▸ **Activity**: Repeat the lines below exactly as written, please, from the line with "rewrite (sum_over_ext _" to the line with "End Weighted.", both lines included, and no others.

▸ **Materials provided**:
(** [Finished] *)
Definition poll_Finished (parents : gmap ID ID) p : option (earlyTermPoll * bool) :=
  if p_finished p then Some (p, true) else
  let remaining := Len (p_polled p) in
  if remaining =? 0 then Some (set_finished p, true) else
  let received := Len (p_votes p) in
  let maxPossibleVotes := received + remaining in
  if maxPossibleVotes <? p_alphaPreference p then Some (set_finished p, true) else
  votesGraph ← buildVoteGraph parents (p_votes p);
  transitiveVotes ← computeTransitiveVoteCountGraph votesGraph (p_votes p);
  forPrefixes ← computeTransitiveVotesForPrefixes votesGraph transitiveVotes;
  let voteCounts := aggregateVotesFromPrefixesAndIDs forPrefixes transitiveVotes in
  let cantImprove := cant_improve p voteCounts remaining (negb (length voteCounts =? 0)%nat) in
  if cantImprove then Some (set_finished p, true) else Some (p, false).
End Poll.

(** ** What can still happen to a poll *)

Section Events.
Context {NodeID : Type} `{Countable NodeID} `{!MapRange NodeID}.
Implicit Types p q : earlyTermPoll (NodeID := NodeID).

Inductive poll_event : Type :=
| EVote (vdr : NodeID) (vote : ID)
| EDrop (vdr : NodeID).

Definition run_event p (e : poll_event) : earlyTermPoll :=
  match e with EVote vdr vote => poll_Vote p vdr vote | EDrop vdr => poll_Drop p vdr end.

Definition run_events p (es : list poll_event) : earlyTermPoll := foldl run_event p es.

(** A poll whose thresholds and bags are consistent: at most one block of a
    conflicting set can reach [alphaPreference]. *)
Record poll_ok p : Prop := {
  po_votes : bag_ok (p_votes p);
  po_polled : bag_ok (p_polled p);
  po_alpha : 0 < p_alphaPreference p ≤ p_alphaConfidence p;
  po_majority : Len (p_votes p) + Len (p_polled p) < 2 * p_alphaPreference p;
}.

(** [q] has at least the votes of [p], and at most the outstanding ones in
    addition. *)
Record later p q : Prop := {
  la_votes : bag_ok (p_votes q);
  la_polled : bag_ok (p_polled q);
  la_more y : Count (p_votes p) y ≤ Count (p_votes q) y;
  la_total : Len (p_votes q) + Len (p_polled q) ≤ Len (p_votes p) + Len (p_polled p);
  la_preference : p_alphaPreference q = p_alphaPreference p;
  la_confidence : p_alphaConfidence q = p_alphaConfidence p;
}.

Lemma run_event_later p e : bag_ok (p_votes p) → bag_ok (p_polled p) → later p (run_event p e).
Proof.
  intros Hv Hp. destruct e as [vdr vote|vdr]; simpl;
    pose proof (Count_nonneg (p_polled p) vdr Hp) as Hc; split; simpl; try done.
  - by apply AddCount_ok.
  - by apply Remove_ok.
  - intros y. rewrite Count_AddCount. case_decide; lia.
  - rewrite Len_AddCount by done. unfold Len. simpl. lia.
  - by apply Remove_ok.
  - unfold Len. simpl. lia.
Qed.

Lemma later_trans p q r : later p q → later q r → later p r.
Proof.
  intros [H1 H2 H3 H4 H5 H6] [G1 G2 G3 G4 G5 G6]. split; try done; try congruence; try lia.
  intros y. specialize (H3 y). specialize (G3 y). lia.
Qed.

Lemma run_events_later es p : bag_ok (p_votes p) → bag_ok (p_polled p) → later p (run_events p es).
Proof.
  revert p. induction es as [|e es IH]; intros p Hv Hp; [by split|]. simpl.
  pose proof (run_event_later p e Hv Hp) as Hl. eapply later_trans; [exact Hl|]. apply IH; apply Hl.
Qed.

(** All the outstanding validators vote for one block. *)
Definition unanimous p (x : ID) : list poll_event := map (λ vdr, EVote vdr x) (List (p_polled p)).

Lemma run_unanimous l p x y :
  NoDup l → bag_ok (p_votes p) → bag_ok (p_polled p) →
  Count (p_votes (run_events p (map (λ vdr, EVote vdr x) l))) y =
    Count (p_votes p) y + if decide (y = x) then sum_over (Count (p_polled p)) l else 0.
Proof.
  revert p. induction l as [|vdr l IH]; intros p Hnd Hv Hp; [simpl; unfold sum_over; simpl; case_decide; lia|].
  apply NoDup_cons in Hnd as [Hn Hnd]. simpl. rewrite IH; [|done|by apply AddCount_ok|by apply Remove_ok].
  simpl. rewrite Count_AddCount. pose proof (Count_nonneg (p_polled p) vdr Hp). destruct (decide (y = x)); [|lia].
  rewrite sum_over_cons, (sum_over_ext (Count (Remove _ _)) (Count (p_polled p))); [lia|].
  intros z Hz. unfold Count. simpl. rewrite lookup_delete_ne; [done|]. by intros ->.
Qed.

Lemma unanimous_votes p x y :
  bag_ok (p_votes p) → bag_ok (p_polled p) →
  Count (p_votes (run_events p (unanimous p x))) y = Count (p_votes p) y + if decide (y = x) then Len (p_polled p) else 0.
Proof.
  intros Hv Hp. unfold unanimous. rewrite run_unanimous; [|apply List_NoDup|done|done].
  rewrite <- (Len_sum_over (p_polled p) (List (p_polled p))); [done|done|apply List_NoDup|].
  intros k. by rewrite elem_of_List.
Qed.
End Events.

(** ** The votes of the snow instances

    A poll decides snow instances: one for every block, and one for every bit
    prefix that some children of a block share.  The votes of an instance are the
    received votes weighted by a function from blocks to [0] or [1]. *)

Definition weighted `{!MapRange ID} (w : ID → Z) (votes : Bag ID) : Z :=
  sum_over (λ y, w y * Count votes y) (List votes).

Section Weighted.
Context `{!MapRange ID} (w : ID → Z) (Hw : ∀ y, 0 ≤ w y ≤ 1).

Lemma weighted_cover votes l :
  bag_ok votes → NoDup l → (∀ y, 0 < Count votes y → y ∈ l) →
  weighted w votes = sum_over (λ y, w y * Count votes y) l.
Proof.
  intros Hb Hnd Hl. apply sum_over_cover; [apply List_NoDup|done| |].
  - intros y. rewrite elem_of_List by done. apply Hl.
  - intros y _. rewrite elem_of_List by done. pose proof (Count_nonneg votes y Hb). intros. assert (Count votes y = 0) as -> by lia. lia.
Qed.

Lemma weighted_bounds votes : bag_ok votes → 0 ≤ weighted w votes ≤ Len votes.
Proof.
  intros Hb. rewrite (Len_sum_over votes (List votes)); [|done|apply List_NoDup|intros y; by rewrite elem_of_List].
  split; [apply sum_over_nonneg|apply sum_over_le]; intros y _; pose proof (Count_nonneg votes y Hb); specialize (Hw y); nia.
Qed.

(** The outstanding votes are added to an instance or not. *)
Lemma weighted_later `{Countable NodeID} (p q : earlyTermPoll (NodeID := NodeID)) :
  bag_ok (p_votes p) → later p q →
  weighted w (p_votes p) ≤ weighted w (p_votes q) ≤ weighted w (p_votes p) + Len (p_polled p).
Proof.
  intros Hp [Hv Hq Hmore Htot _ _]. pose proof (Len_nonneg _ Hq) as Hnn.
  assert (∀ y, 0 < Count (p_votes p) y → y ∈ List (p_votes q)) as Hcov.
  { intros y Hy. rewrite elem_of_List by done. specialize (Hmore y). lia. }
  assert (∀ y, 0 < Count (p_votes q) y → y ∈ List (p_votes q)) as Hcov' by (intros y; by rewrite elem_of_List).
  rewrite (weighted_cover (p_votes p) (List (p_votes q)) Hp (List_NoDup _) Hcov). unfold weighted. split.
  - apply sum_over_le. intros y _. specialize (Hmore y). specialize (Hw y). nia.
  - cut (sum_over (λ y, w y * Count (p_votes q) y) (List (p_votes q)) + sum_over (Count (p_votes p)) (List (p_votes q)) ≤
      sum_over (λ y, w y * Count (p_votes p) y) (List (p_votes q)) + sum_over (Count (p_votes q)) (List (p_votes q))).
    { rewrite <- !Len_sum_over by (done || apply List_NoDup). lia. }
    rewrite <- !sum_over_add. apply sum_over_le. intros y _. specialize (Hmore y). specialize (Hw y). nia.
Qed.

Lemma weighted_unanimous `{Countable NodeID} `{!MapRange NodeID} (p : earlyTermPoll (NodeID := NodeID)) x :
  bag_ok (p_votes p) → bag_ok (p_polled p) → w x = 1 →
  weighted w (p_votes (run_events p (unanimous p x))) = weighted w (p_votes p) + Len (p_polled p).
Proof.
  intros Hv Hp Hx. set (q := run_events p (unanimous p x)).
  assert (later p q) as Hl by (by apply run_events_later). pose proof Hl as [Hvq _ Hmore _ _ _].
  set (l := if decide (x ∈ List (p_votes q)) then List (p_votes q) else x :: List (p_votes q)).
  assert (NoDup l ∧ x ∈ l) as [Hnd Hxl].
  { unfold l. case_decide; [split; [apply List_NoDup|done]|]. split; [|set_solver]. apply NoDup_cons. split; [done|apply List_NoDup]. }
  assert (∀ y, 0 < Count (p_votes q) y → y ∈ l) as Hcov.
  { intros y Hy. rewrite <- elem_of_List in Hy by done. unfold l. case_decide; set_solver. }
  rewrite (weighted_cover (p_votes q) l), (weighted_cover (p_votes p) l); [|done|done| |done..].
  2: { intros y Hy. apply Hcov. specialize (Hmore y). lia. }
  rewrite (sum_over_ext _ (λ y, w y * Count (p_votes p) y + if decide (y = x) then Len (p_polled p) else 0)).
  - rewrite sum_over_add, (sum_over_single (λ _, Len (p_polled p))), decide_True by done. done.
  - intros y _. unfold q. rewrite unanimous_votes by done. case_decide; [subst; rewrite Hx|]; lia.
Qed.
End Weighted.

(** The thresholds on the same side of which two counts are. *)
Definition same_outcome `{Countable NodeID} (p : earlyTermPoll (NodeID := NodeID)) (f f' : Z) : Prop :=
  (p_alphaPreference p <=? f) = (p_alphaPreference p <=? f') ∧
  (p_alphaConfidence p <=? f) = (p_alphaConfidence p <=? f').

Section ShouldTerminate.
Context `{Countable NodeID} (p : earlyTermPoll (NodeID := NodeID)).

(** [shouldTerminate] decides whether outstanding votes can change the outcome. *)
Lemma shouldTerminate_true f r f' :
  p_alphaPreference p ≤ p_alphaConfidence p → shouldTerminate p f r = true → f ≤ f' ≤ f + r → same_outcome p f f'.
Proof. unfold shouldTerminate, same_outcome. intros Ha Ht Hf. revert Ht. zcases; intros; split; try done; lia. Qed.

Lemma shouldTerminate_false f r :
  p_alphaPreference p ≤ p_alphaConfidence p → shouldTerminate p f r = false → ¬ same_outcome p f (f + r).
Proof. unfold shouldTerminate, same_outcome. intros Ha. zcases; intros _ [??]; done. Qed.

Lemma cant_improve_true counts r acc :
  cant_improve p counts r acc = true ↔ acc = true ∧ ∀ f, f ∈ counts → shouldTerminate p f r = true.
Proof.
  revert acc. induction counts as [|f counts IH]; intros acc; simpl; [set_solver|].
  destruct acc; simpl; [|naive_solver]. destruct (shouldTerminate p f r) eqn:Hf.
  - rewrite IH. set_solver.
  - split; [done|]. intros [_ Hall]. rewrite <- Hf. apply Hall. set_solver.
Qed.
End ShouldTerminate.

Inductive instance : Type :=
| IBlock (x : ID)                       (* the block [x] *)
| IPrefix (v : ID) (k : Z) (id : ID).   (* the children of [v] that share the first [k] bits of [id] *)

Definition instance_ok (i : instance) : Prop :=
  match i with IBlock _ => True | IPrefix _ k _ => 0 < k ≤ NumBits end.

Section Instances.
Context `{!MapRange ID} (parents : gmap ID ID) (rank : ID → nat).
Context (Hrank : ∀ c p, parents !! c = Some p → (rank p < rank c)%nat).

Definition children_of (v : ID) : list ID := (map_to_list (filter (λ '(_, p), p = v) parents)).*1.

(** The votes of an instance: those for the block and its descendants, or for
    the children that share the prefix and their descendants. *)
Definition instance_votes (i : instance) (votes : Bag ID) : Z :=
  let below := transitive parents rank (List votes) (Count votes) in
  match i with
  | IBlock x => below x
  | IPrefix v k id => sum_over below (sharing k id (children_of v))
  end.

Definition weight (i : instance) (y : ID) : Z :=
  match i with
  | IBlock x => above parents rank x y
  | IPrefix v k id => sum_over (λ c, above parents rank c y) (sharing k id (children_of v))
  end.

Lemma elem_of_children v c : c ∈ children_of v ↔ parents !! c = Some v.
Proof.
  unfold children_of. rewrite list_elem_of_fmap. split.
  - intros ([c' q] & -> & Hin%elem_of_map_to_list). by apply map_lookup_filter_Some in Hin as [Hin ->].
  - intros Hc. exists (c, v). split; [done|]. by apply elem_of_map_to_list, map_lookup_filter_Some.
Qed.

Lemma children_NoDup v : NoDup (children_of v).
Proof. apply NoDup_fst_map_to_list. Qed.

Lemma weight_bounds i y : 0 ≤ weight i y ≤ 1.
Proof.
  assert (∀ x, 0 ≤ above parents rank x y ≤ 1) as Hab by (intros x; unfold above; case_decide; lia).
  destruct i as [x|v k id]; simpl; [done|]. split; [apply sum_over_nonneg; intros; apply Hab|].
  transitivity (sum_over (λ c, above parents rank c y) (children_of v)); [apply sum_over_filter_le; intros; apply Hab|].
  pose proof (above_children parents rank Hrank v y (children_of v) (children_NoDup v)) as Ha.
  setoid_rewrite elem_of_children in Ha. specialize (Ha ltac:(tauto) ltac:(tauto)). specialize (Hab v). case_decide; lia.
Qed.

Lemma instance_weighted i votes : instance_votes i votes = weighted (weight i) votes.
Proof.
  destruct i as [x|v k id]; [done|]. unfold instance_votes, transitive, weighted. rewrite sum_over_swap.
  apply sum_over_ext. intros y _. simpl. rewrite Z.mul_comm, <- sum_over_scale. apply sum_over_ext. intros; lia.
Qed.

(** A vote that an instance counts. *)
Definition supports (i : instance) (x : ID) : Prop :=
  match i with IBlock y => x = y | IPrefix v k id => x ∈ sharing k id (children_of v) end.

...

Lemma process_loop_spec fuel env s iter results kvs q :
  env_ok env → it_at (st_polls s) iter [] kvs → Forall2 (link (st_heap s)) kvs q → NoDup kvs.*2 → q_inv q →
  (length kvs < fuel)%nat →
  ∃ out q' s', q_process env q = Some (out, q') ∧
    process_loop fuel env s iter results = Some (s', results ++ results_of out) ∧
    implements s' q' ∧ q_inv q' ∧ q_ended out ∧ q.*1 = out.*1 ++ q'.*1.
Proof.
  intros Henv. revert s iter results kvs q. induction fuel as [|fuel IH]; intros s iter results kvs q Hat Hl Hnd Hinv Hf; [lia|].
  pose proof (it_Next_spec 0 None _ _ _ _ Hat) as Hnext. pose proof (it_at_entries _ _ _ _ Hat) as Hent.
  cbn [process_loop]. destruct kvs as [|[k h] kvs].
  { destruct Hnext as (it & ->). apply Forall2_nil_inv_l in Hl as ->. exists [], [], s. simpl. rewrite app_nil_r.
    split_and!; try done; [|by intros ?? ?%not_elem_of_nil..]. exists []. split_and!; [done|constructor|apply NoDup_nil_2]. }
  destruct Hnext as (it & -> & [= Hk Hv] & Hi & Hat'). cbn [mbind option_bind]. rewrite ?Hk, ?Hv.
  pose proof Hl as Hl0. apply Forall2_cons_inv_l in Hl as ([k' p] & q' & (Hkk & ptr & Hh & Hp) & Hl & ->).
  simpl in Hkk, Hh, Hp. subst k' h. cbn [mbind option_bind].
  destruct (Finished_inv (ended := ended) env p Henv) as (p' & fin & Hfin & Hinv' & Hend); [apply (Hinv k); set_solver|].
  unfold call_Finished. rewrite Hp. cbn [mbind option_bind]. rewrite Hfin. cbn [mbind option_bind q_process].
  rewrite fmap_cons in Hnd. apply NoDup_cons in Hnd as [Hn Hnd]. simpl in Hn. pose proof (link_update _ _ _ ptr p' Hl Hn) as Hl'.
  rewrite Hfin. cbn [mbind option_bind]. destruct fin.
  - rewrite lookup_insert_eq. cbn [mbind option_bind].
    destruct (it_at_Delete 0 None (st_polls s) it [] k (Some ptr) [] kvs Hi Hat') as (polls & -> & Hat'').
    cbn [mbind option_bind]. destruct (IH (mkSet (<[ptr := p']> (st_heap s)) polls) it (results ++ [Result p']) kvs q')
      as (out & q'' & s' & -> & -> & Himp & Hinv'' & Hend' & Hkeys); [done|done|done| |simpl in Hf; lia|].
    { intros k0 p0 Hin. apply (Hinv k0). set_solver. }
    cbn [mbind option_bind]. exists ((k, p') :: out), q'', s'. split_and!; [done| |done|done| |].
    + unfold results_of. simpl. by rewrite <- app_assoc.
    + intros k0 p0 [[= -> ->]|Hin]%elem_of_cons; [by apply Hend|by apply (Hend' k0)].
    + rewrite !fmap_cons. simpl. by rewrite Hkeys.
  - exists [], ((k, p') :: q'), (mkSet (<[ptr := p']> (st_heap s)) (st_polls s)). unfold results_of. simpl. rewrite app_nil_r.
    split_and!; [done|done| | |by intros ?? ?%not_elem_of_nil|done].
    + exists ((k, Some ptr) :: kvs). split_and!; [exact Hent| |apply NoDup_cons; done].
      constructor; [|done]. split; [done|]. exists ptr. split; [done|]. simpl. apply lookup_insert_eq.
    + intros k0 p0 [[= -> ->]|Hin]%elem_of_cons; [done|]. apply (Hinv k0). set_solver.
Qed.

▸ **Task solution**:
  rewrite (sum_over_ext _ (λ y, w y * Count (p_votes p) y + if decide (y = x) then Len (p_polled p) else 0)).
  - rewrite sum_over_add, (sum_over_single (λ _, Len (p_polled p))), decide_True by done. done.
  - intros y _. unfold q. rewrite unanimous_votes by done. case_decide; [subst; rewrite Hx|]; lia.
Qed.
End Weighted.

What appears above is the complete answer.